**ACTION ITEM:** Print the first line of the data below and every one after it, through the line containing "if len p <? extension_length", exactly as written.

**AVAILABLE DATA:**
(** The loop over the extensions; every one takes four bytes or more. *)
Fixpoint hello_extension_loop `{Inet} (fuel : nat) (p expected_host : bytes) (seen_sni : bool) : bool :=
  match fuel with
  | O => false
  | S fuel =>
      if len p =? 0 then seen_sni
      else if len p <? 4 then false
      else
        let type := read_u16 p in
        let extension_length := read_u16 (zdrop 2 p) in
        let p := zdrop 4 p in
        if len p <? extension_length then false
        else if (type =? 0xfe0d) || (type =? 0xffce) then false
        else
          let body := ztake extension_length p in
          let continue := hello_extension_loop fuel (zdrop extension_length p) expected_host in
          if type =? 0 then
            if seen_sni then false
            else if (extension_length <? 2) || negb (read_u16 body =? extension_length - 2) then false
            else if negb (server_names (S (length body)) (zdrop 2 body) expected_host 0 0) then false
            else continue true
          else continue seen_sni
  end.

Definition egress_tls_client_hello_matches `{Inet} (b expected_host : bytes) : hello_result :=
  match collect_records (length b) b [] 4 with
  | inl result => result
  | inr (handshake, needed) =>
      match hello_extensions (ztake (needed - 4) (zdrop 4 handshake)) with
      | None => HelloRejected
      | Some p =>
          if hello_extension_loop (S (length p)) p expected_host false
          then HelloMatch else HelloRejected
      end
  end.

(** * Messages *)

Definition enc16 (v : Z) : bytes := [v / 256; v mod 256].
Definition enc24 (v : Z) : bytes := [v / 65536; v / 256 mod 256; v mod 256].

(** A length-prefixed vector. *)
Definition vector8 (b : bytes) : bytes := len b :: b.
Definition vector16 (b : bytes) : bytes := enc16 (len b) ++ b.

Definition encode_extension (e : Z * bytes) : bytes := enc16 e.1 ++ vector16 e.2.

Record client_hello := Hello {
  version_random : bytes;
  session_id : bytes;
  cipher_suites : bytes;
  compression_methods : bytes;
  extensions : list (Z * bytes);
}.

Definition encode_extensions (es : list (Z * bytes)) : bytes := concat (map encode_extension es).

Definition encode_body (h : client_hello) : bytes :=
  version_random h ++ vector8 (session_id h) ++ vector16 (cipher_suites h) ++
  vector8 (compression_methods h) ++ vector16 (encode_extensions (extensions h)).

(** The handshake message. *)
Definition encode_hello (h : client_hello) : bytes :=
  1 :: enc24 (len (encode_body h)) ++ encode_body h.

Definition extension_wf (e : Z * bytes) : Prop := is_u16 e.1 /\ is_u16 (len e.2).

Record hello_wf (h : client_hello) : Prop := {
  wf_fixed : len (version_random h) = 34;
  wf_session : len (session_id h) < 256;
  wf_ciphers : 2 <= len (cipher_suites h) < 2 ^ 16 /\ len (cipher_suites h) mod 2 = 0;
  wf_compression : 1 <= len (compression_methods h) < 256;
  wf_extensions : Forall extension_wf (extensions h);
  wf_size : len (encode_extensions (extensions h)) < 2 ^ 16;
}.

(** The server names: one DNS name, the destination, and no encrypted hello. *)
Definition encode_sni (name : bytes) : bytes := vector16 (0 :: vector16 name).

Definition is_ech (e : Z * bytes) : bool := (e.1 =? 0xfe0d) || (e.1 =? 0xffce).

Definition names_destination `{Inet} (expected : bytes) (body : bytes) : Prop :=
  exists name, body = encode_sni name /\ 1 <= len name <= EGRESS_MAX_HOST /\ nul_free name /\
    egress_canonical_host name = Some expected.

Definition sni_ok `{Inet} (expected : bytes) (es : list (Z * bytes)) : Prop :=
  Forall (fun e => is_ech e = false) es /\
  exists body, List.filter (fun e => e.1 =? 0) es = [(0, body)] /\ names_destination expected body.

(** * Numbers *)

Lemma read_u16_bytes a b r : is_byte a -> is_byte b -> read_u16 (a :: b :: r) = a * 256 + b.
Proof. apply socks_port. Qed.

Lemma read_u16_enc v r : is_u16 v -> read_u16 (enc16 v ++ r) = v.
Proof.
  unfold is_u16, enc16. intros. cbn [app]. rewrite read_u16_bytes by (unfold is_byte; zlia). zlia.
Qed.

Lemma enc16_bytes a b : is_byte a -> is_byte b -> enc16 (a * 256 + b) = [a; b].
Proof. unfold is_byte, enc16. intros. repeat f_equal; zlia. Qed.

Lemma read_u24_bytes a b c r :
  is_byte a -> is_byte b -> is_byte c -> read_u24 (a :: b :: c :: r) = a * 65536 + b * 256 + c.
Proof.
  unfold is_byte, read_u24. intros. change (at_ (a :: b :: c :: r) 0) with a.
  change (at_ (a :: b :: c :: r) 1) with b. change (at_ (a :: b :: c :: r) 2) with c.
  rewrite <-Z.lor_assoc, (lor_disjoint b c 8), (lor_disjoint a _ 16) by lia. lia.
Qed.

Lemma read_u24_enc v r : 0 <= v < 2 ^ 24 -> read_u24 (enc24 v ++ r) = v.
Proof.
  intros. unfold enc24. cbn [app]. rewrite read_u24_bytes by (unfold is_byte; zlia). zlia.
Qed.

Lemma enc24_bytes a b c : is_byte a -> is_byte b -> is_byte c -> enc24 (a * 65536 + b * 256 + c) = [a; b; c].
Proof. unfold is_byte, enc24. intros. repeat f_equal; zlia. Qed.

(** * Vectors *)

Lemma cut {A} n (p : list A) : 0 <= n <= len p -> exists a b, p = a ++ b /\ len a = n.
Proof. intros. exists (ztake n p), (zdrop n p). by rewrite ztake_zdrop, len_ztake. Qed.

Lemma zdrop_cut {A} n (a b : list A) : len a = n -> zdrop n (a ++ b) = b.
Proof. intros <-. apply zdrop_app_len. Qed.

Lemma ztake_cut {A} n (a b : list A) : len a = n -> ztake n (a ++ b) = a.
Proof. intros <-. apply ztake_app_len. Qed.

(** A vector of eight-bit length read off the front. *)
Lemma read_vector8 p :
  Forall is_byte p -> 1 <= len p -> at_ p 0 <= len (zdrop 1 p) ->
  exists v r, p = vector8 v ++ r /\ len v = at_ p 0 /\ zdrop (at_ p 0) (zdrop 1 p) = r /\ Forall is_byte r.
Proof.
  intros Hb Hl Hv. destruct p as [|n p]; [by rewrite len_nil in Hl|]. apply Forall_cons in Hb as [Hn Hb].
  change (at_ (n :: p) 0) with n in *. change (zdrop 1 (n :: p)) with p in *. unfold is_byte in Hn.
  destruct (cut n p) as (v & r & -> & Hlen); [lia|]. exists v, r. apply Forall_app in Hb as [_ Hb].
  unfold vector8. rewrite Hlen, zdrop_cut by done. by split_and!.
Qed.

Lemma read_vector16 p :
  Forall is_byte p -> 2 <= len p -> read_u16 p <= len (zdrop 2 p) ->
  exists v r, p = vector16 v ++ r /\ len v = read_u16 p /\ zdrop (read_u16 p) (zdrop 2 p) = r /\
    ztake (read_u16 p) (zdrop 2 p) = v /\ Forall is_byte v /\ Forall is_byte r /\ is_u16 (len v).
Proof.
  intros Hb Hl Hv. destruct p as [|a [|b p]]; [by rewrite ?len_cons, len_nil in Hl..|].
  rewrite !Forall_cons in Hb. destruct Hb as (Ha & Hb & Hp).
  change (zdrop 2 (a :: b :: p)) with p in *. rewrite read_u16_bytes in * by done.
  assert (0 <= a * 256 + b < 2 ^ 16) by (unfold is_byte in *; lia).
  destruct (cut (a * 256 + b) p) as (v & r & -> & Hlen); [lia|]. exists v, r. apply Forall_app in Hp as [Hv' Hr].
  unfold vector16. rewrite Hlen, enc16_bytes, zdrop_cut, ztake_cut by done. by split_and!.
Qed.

**FINISHED TASK:**
(** The loop over the extensions; every one takes four bytes or more. *)
Fixpoint hello_extension_loop `{Inet} (fuel : nat) (p expected_host : bytes) (seen_sni : bool) : bool :=
  match fuel with
  | O => false
  | S fuel =>
      if len p =? 0 then seen_sni
      else if len p <? 4 then false
      else
        let type := read_u16 p in
        let extension_length := read_u16 (zdrop 2 p) in
        let p := zdrop 4 p in
        if len p <? extension_length then false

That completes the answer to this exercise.